Summary To address the role of 3-deoxyglucosone (3DG) and the activity of its major degradative pathways in diabetic nephropathy and retinopathy we have measured 3DG and its degradation products [3-deoxyfructose (3DF) and 3-deoxy-2-keto-gluconic acid (DGA)] in plasma and RBCs. In addition to these compounds, we have quantified HbA lc , renal dysfunction [glomerular filtration rate (GFR) and urinary albumin excretion(UAE)] and diabetic retinal sequelae over 2-3 years in 25 IDDM subjects with minimal complications during the earliest stages of diabetic microangiopathy.
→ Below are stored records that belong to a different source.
(* ===== verification/UpstreamTLS.v ===== *)
(** The TLS connection to an upstream in [proxy/proxy.go]: [GetUConn],
    [resolveRuleECHConfig] and [establishUpstreamConn] with its candidates, attempts,
    ECH refresh and fallback.

    The uTLS library, the dialer and the ECH lookups are arguments; dials and
    handshakes may answer differently each time, as a function of what has happened
    before.  A result is [None] when the call never returns: the pool's mutex is not
    released, or an ECH lookup waits for itself. *)

From Stdlib Require Import Strings.Byte.
From coqutil Require Import Datatypes.RecordSetters.
From S2P Require Import Prelude GoStrings GoNet GoBytes Types Hosts AutoRouting CFPool Settings Rules Dial CertVerify Connect Doh.
Import DoubleBraceUpdate.

Open Scope Z_scope.

(** * ECH lookups *)

(** What [FailoverResolver] promises: a lookup changes ECH profiles at most. *)
Record ech_resolver := mkEchResolver {
  resolve_ech : RuleManager → string → result (list byte);
  resolve_ech_safe : RuleManager → string → result (list byte);
  resolve_ech_keeps : ∀ rm domain r rm', resolve_ech rm domain = Some (r, rm') → same_but_profiles rm rm';
  resolve_ech_safe_keeps : ∀ rm domain r rm', resolve_ech_safe rm domain = Some (r, rm') → same_but_profiles rm rm';
}.

Section ech.
Context (save_answer : RuleManager → write_result RulesConfig) (dohResolver : option ech_resolver).

Definition FetchECH (rm : RuleManager) (domain : string) : result (list byte) :=
  match dohResolver with
  | None => Some (Err "no DoH resolver available", rm)
  | Some d => resolve_ech d rm domain
  end.

(** [p.UpdateECHProfileConfig] when the rule names a profile. *)
Definition sync_rule_profile (rule : Rule) (ech : list byte) (rm : RuleManager) : RuleManager :=
  if nonempty (r_ECHProfileID rule) then snd (UpdateECHProfileConfig (r_ECHProfileID rule) ech (save_answer rm) rm) else rm.
(** The server mode answers every request once, in order, the k-th with what the
    worker answered to its k-th request.  But once the upstream connection is gone,
    the client's connection stays and every later request is answered 502: the dialer
    hands the dead connection out again. *)
Theorem server_mode_dies qs :
  length (session true 0 qs) = length qs ∧
  (∀ n q, qs !! n = Some q → (∀ i, (i < n)%nat → breaks i = false) → session true 0 qs !! n = Some (forward valid answers n (make q))) ∧
  (∀ n q m q', qs !! n = Some q → valid (make q) = true → breaks n = true → (n < m)%nat → qs !! m = Some q' → valid (make q') = true →
     session true 0 qs !! m = Some (ReplyError 502)).
Proof.
  split; [|split].
  - generalize true, 0%nat. induction qs as [|q qs IH]; intros alive k; [done|]. rewrite session_cons. cbn [length]. by rewrite IH.
  - intros n q Hq Hb. rewrite server_session_lookup, Hq. cbn. f_equal. enough (∀ k, (∀ i, (i < n)%nat → breaks (k + i)%nat = false) → alive_from k qs n = true) as -> by done.
    clear Hq Hb q. revert n. induction qs as [|q qs IH]; intros n k Hb; [done|]. destruct n as [|n]; [done|]. cbn [alive_from].
    rewrite <- (Nat.add_0_r k) at 1. rewrite Hb, andb_false_r by lia. cbn. apply IH. intros i Hi. rewrite Nat.add_succ_comm. apply Hb. lia.
  - intros n q m q' Hq Hv Hb Hm Hq' Hv'. rewrite server_session_lookup, Hq'. cbn [fmap option_fmap option_map andb].
    rewrite (alive_from_mono qs 0 (S n) m Hm (alive_after_break qs 0 n q Hq Hv Hb)). unfold forward. by rewrite Hv'.
Qed.
End session.

(** ** The addresses of the server mode *)

Lemma unseen_spec addrs : ∀ seen,
  NoDup (unseen seen addrs) ∧ ∀ a, a ∈ unseen seen addrs ↔ a ∈ addrs ∧ a ∉ seen.
Proof.
  induction addrs as [|x addrs IH]; intros seen; [split; [constructor|set_solver]|]. cbn [unseen]. case_bool_decide as Hx.
  - destruct (IH seen) as [Hn Hi]. split; [done|]. intros a. rewrite Hi. set_solver.
  - destruct (IH (x :: seen)) as [Hn Hi]. split.
    + apply list.NoDup_cons. split; [|done]. rewrite Hi. set_solver.
    + intros a. rewrite elem_of_cons, Hi. destruct (decide (a = x)); set_solver.
Qed.
(** A regenerated authority that could not be installed is still reported as the old one
    was: the cache is only dropped by a removal or an installation that succeeds. *)
Lemma regenerate_keeps_status ie e cm d r cm' d' :
  ie_installed ie = Err "failed to enumerate certificate stores" → (∀ p, ie_trust ie p = false) →
  RegenerateCA "linux" ie e cm d = (r, cm', d') → r ≠ Ok tt ∧ lastCheck cm' = lastCheck cm ∧ lastStatus cm' = lastStatus cm.
Proof.
  intros Hi Ht. unfold RegenerateCA. rewrite Hi. cbn [uninstall_all].
  destruct (generateCAUnlocked e cm d) as [[r1 cm1] d1] eqn:Eg.
  assert (Hg : lastCheck cm1 = lastCheck cm ∧ lastStatus cm1 = lastStatus cm ∧ (r1 = Ok tt → is_Some (caCert cm1) ∧ is_Some (caKey cm1))).
  { revert Eg. unfold generateCAUnlocked. destruct (ce_new_key e); [|by intros [= <- <- <-]]. destruct (negb _); [by intros [= <- <- <-]|].
    destruct (saveCA _ _ _ _ _) as [rs ds]. intros [= <- <- <-]. split_and!; [done..|]. intros _. by split; eexists. }
  destruct Hg as (Hc & Hs & Hok). destruct r1 as [[]|err|]; [|by intros [= <- <- <-]..].
  destruct (Hok eq_refl) as [[c Hcert] [k Hkey]]. unfold InstallCA. rewrite Hcert, Hkey, Hi, Ht. cbn [uninstall_all].
  change (bool_decide ("linux" = "windows")) with false. destruct (negb _); by intros [= <- <- <-].
Qed.

(** ** Witnesses *)

Definition demo_join (dir name : string) : string := dir +:+ "/" +:+ name.

Definition good_env (key : Z) : cert_env := mkCertEnv 0 (Some key) true (λ _, true) (λ _, true) (λ _, true) (λ _, true) true.

Lemma good_env_healthy key : no_failures (good_env key).
Proof. split; [by eexists|done..]. Qed.

(** The key's file cannot be created. *)
Definition no_key_env (key : Z) : cert_env :=
  mkCertEnv 0 (Some key) true (λ _, true) (λ p, negb (bool_decide (p = "certs/ca.key"))) (λ _, true) (λ _, true) true.

Definition fallback_disk : disk :=
  {["certs/ca.crt" := CertBlock (mkCaCert 1 "NovaProxy CA" 0); "certs/ca.key" := KeyBlock 1;
    "mhr/ca.crt" := CertBlock (mkCaCert 2 "mhr-gas root" 0); "mhr/ca.key" := KeyBlock 2]}.

Definition quiet_install : install_env := mkInstallEnv (Err "failed to enumerate certificate stores") (λ _ _, false) (λ _, true) false.

Definition old_manager : CertManager := mkCertManager (Some (mkCaCert 1 "NovaProxy CA" 0)) (Some 1) "certs/ca.crt" "certs/ca.key" (mkStatus false "" "" "") None.

(** The program starts on a disk where the certificate's file is garbage, the authority is
    regenerated, the core starts. *)
Definition garbage_disk : disk := {["certs/ca.crt" := NotPEM; "certs/ca.key" := KeyBlock 1]}.

Definition demo_history : list cert_op :=
  [OpStart (good_env 7) (good_env 8); OpRegenerate "linux" quiet_install (good_env 9); OpStart (good_env 10) (good_env 11)].

Lemma authority_survives_restart_witness :
  ∃ cm d' c k, cert_run demo_join "certs" (None, garbage_disk) demo_history = (Some cm, d') ∧
    caKey cm = Some 9 ∧ has_authority c k "certs/ca.crt" "certs/ca.key" cm d' ∧
    ∃ cm', InitCertManager demo_join (good_env 12) (good_env 12) "certs" d' = (Ok cm', d') ∧ has_authority c k "certs/ca.crt" "certs/ca.key" cm' d'.
Proof.
  destruct (authority_survives_restart demo_join "certs" garbage_disk demo_history (good_env 12) (good_env 12))
    as (cm & d' & c & k & Hr & Ha & _ & Hi); [discriminate | reflexivity | repeat constructor; apply good_env_healthy | reflexivity | apply good_env_healthy |].
  exists cm, d', c, k. split; [done |]. split; [| by split].
  assert (Hcm : fst (cert_run demo_join "certs" (None, garbage_disk) demo_history) = Some cm) by (by rewrite Hr). vm_compute in Hcm. by injection Hcm as <-.
Defined.

Lemma interrupted_regeneration_witness :
  ∃ cm1 d1, RegenerateCA "linux" quiet_install (no_key_env 5) old_manager fallback_disk = (Err "create", cm1, d1) ∧
    ∃ cm2 c, InitCertManager demo_join (good_env 9) (good_env 9) "certs" d1 = (Ok cm2, d1) ∧ caCert cm2 = Some c ∧ caKey cm2 = Some 1 ∧ cc_key c = 5.
Proof.
  apply (interrupted_regeneration demo_join "linux" quiet_install (no_key_env 5) (good_env 9) (good_env 9) "certs" old_manager (mkCaCert 1 "NovaProxy CA" 0) 1 5 fallback_disk);
    [discriminate|by split_and!|reflexivity|discriminate|reflexivity..|apply good_env_healthy].
Defined.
They were also measured in 58 subjects with NIDDM and 30 non-diabetic subjects. Plasma 3DG, 3DF and erythrocyte DGA were significantly elevated in diabetic subjects relative to controls. We also found a highly significant association between plasma 3DG and HbA lc concentrations, indicating that glycemic control is an important determinant of 3DG levels. An increased flux of 3DG to DGA and 3DF was associated with greater degrees of hyperglycemia, since both degradation products correlated with HbA lc values. Increasing rates of GFR also correlated with plasma 3DG levels and 3DG levels increased with increasing urinary albumin excretion (UAE). By contrast, there was an inverse correlation between plasma 3DF and UAE. Subjects showing progression of retinopathy also showed reduced plasma levels of the 3DG product 3DF relative to nonprogressors. As retinal perfusion decreased, we also observed increased 3DG levels.